Of course, the main attraction here is the three images: Shakespeare’s admirers want to know what the man looked like. But why is that? And why does it matter to us, as it most evidently does, that he look like the self-confident rogue of the Chandos portrait rather than the “puddingy” schlub of the Stratford bust? Perhaps because we want to think that the author of those magnificent plays and poetry looked the part, just as a lover wants to think his beloved lovely. Perhaps because, as the best portraitists have understood, a well-made image can convey important qualities of character and temperament.

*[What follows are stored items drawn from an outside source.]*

(* ===== verification/Dlist.v ===== *)
(** * Intrusive doubly linked lists

    [dlist nx pv b p l]: following the links [nx] from [p] goes through the
    structures of [l], and the links [pv] go back, from the first one to
    [b].  [dl_push] and [dl_remove] are the code that the program repeats for
    each of its doubly linked lists. *)
From S2P Require Import Prelude Chain.
From stdpp Require Import options.

Section dlist.
Implicit Types (nx pv : gmap ptr ptr) (l : list ptr).

Fixpoint dlist nx pv (b p : option ptr) l : Prop :=
  match l with
  | [] => p = None
  | x :: l' => p = Some x /\ pv !! x = b /\ dlist nx pv (Some x) (nx !! x) l'
  end.

(** [x->next = head; if (x->next) x->next->prev = x; x->prev = 0; head = x]:
    the links afterwards. *)
Definition dl_push (x : ptr) (head : option ptr) nx pv : gmap ptr ptr * gmap ptr ptr :=
  let nx := set_link x head nx in
  let pv := match nx !! x with Some h => set_link h (Some x) pv | None => pv end in
  (nx, set_link x None pv).

(** [if (x->next) x->next->prev = x->prev; if (x->prev) x->prev->next =
    x->next; else head = x->next]. *)
Definition dl_remove (x : ptr) (head : option ptr) nx pv : gmap ptr ptr * gmap ptr ptr * option ptr :=
  let pv := match nx !! x with Some n => set_link n (pv !! x) pv | None => pv end in
  match pv !! x with
  | Some q => (set_link q (nx !! x) nx, pv, head)
  | None => (nx, pv, nx !! x)
  end.

(** A walk with a test, as far as the first structure that passes. *)
Fixpoint find_from (n : nat) nx (ok : ptr -> bool) (p : option ptr) : option (option ptr) :=
  match n with
  | O => None
  | S n => match p with
           | None => Some None
           | Some x => if ok x then Some (Some x) else find_from n nx ok (nx !! x)
           end
  end.

(** All the structures of a list. *)
Fixpoint walk (n : nat) nx (p : option ptr) : option (list ptr) :=
  match n with
  | O => None
  | S n => match p with
           | None => Some []
           | Some x => cons x <$> walk n nx (nx !! x)
           end
  end.

(** ** Facts *)

Lemma dlist_chain nx pv l : forall b p, dlist nx pv b p l -> chain nx p l.
Proof. induction l as [|x l IH]; intros b p; [done|]. intros (-> & _ & H). split; [done|]. by apply (IH (Some x)). Qed.

Lemma dlist_frame nx pv nx' pv' l : forall b p,
  (forall y, y ∈ l -> nx' !! y = nx !! y /\ pv' !! y = pv !! y) -> dlist nx pv b p l -> dlist nx' pv' b p l.
Proof.
  induction l as [|x l IH]; intros b p Hf; [done|]. intros (-> & Hb & H).
  destruct (Hf x ltac:(left)) as [Hn Hp]. split; [done|]. split; [by rewrite Hp|]. rewrite Hn. apply IH; [|done].
  intros y Hy. apply Hf. by right.
Qed.

Lemma dlist_push nx pv x head l :
  x ∉ l -> NoDup l -> dlist nx pv None head l ->
  dlist (dl_push x head nx pv).1 (dl_push x head nx pv).2 None (Some x) (x :: l).
Proof.
  intros Hx Hnd Hd. unfold dl_push. cbn [fst snd]. rewrite set_link_eq. split; [done|].
  split; [by rewrite set_link_eq|]. rewrite set_link_eq. destruct l as [|y l]; [done|]. destruct Hd as (-> & _ & Hd).
  apply not_elem_of_cons in Hx as [Hxy Hx]. apply NoDup_cons in Hnd as [Hy Hnd].
  split; [done|]. split; [by rewrite set_link_ne, set_link_eq|]. rewrite set_link_ne by done.
  eapply dlist_frame; [|exact Hd]. intros z Hz.
  rewrite !set_link_ne; [done|..]; intros ->; done.
Qed.

Lemma dl_push_frame nx pv x head l y :
  dlist nx pv None head l -> y <> x -> y ∉ l ->
  (dl_push x head nx pv).1 !! y = nx !! y /\ (dl_push x head nx pv).2 !! y = pv !! y.
Proof.
  intros Hd Hy Hl. unfold dl_push. cbn [fst snd]. rewrite set_link_eq. rewrite !set_link_ne by done. split; [done|].
  destruct l as [|z l]; [by rewrite (Hd : head = None)|]. destruct Hd as (-> & _). apply not_elem_of_cons in Hl as [Hz _].
  by rewrite set_link_ne.
Qed.

Lemma dlist_app nx pv l1 x l2 : forall b p,
  dlist nx pv b p (l1 ++ x :: l2) ->
  pv !! x = match last l1 with Some q => Some q | None => b end /\ dlist nx pv (Some x) (nx !! x) l2 /\
  (l1 = [] -> p = Some x) /\ (forall q, last l1 = Some q -> nx !! q = Some x).
Proof.
  induction l1 as [|y l1 IH]; intros b p; cbn [app dlist].
  - intros (-> & Hb & H). split_and!; try done.
  - intros (-> & Hb & H). destruct (IH _ _ H) as (H1 & H2 & H3 & H4). split_and!; try done.
    + rewrite H1. rewrite last_cons. by destruct (last l1).
    + intros q. rewrite last_cons. destruct (last l1) as [q'|] eqn:E; [intros [= <-]; by apply H4|].
      intros [= <-]. apply last_None in E as ->. by destruct (H3 eq_refl).
Qed.

Lemma dlist_remove_mid nx pv l1 x l2 : forall b p,
  NoDup (l1 ++ x :: l2) -> dlist nx pv b p (l1 ++ x :: l2) ->
  forall nx' pv',
  (forall q, last l1 = Some q -> nx' !! q = nx !! x) ->
  (forall n, head l2 = Some n -> pv' !! n = pv !! x) ->
  (forall y, y ∈ l1 ++ l2 -> last l1 <> Some y -> nx' !! y = nx !! y) ->
  (forall y, y ∈ l1 ++ l2 -> head l2 <> Some y -> pv' !! y = pv !! y) ->
  dlist nx' pv' b (if l1 is [] then nx !! x else p) (l1 ++ l2).
Proof.
  induction l1 as [|y l1 IH]; intros b p Hnd Hd nx' pv' H1 H2 H3 H4; cbn [app] in *.
  - destruct Hd as (-> & Hb & Hd). destruct l2 as [|n l2]; [done|]. destruct Hd as (Hn & _ & Hd).
    apply NoDup_cons in Hnd as [Hx Hnd]. apply NoDup_cons in Hnd as [Hn' Hnd].
    split; [done|]. split; [by rewrite (H2 n), Hb|].
    rewrite (H3 n) by (done || left). eapply dlist_frame; [|exact Hd]. intros z Hz.
    split; [apply H3; [by right|done]|apply H4; [by right|]]. intros [= ->]. done.
  - destruct Hd as (-> & Hb & Hd). apply NoDup_cons in Hnd as [Hy Hnd]. split; [done|].
    split; [rewrite (H4 y); [done|left|]|].
    { intros Hh. apply Hy. destruct l2 as [|n l2]; [done|]. injection Hh as ->. apply elem_of_app. right. right. left. }
    assert (Hnext : nx' !! y = if l1 is [] then nx !! x else nx !! y).
    { destruct l1 as [|z l1].
      - by apply H1.
      - apply H3; [left|]. intros Hl. apply Hy, elem_of_app. left.
        assert (last (z :: l1) = Some y) as Hl' by done. apply last_Some in Hl' as [l' ->]. apply elem_of_app. right. by left. }
    rewrite Hnext. specialize (IH (Some y) (nx !! y) Hnd Hd nx' pv').
    replace (if l1 is [] then nx !! x else nx !! y) with (match l1 with [] => nx !! x | _ => nx !! y end) by done.
    apply IH.
    + intros q Hq. apply H1. rewrite last_cons, Hq. done.
    + exact H2.
    + intros z Hz Hl. apply H3; [by right|]. rewrite last_cons. destruct (last l1) as [q|] eqn:E; [done|].
      intros [= ->]. apply Hy. apply elem_of_app in Hz as [Hz|Hz]; apply elem_of_app; [by left|right; by right].
    + intros z Hz Hh. apply H4; [by right|done].
Qed.

(** Removing a structure from its list. *)
Lemma dlist_remove nx pv head l1 x l2 :
  NoDup (l1 ++ x :: l2) -> dlist nx pv None head (l1 ++ x :: l2) ->
  let '(nx', pv', head') := dl_remove x head nx pv in
  dlist nx' pv' None head' (l1 ++ l2) /\
  forall y, y ∉ l1 ++ l2 -> nx' !! y = nx !! y /\ pv' !! y = pv !! y.
Proof.
  intros Hnd Hd. destruct (dlist_app _ _ _ _ _ _ _ Hd) as (Hpv & Hd2 & Hhead & Hlast).
  assert (Hnx : nx !! x = list.head l2) by (destruct l2 as [|n l2]; [done|by destruct Hd2]).
  assert (Hxl : x ∉ l1 /\ x ∉ l2).
  { apply NoDup_drop_middle in Hnd as [H _]. by apply not_elem_of_app in H. }
  assert (Hnx2 : forall n, list.head l2 = Some n -> n ∈ l2) by (intros n Hn; destruct l2; [done|]; injection Hn as ->; left).
  assert (Hla : forall q, last l1 = Some q -> q ∈ l1) by (intros q Hq; apply last_Some in Hq as [l' ->]; apply elem_of_app; right; by left).
  unfold dl_remove. set (pv' := match nx !! x with Some n => set_link n (pv !! x) pv | None => pv end).
  assert (Hpv'n : forall n, list.head l2 = Some n -> pv' !! n = pv !! x).
  { intros n Hn. unfold pv'. rewrite Hnx, Hn. apply set_link_eq. }
  assert (Hpv'y : forall y, list.head l2 <> Some y -> pv' !! y = pv !! y).
  { intros y Hy. unfold pv'. rewrite Hnx. destruct (list.head l2) as [n|]; [|done]. apply set_link_ne. congruence. }
  rewrite (Hpv'y x) by (intros E; apply Hnx2 in E; tauto). rewrite Hpv.
  destruct (last l1) as [q|] eqn:El.
  - split.
    + pose proof (dlist_remove_mid nx pv l1 x l2 None head Hnd Hd (set_link q (nx !! x) nx) pv') as H.
      destruct l1 as [|z l1]; [done|]. apply H.
      * intros q' Hq'. rewrite El in Hq'. injection Hq' as <-. apply set_link_eq.
      * exact Hpv'n.
      * intros y _ Hy. rewrite El in Hy. apply set_link_ne. congruence.
      * intros y _ Hy. by apply Hpv'y.
    + intros y Hy. apply not_elem_of_app in Hy as [Hy1 Hy2]. split; [apply set_link_ne; intros ->; by apply Hy1, Hla|].
      apply Hpv'y. intros E. by apply Hy2, Hnx2.
  - apply last_None in El as ->. cbn [app] in *. split.
    + apply (dlist_remove_mid nx pv [] x l2 None head Hnd Hd nx pv').
      * done.
      * exact Hpv'n.
      * done.
      * intros y _ Hy. by apply Hpv'y.
    + intros y Hy. split; [done|]. apply Hpv'y. intros E. by apply Hy, Hnx2.
Qed.

Lemma find_from_chain nx ok l : forall p n, chain nx p l -> (length l < n)%nat ->
  find_from n nx ok p = Some (list_find (fun x => ok x = true) l ≫= fun r => Some r.2).
Proof.
  induction l as [|x l IH]; intros p n Hc Hn; (destruct n as [|n]; [simpl in Hn; lia|]).
  - by rewrite (Hc : p = None).
  - destruct Hc as [-> Hc]. cbn [find_from list_find]. destruct (ok x) eqn:E.
    + by rewrite decide_True.
    + rewrite decide_False by done. simpl in Hn. rewrite (IH _ n Hc) by lia. by destruct (list_find _ l) as [[? ?]|].
Qed.

Lemma walk_chain nx l : forall p n, chain nx p l -> (length l < n)%nat -> walk n nx p = Some l.
Proof.
  induction l as [|x l IH]; intros p n Hc Hn; (destruct n as [|n]; [simpl in Hn; lia|]).
  - by rewrite (Hc : p = None).
  - destruct Hc as [-> Hc]. cbn [walk]. simpl in Hn. rewrite (IH _ n Hc) by lia. done.
Qed.

Lemma walk_fuel_enough nx p l : NoDup l -> chain nx p l -> (length l < walk_fuel nx)%nat.
Proof. intros Hnd Hc. pose proof (chain_size nx p l Hnd Hc). unfold walk_fuel. lia. Qed.

(** Appending to the list that ends in [t]. *)
Lemma dlist_snoc nx pv l x : forall b p, x ∉ l -> NoDup l -> dlist nx pv b p l ->
  dlist (match last l with Some t => set_link t (Some x) (set_link x None nx) | None => set_link x None nx end)
        (set_link x (match last l with Some t => Some t | None => b end) pv) b
        (match l with [] => Some x | _ => p end) (l ++ [x]).
Proof.
  induction l as [|y l IH]; intros b p Hx Hnd; cbn [app].
  - intros _. split; [done|]. split; [apply set_link_eq|]. apply set_link_eq.
  - intros (-> & Hb & H). apply not_elem_of_cons in Hx as [Hxy Hx]. apply NoDup_cons in Hnd as [Hy Hnd].
    specialize (IH _ _ Hx Hnd H). rewrite last_cons. split; [done|].
    split; [rewrite set_link_ne; [done|congruence]|].
    destruct (last l) as [t|] eqn:E.
    + assert (t ∈ l) by (apply last_Some in E as [l' ->]; apply elem_of_app; right; by left).
      rewrite set_link_ne by (intros ->; done). rewrite set_link_ne by done.
      destruct l; [done|]. exact IH.
    + apply last_None in E as ->. rewrite set_link_eq. destruct IH as (_ & H1 & H2). split; [done|]. split; [apply set_link_eq|].
      rewrite set_link_ne; [apply set_link_eq|congruence].
Qed.
End dlist.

Hamlet certainly thought so, as he implored his mother to look first on the portrait of Old Denmark, with “an eye like Mars to threaten and command,” and then on the portrait of his murderer-brother, who looked “like a mildewed ear.” As a friend suggested to me, perhaps the reason we are so maddened by the Stratford bust is because it indicates that Shakespeare, a man of unparalleled brilliance, let himself go at the end of his life, returning to Stratford “to get rich and fat” instead of working at his calling. Was the world denied a masterpiece or two by this choice? Is it selfish of us to hold such a decision against him?As with so many other aspects of William Shakespeare’s life, those who search his portraits for insight are bound to be disappointed: They leave shadows of meaning but few revelations. Even the Chandos portrait, best of the three, is cryptic. Barring any new discovery, frustrated fans can only return to Shakespeare’s real legacy, his writings. To quote Ben Jonson’s introductory poem from the First Folio, Reader looke / not on his Picture, but his Booke.
Blake Seitz is assistant editor of the Washington Free Beacon.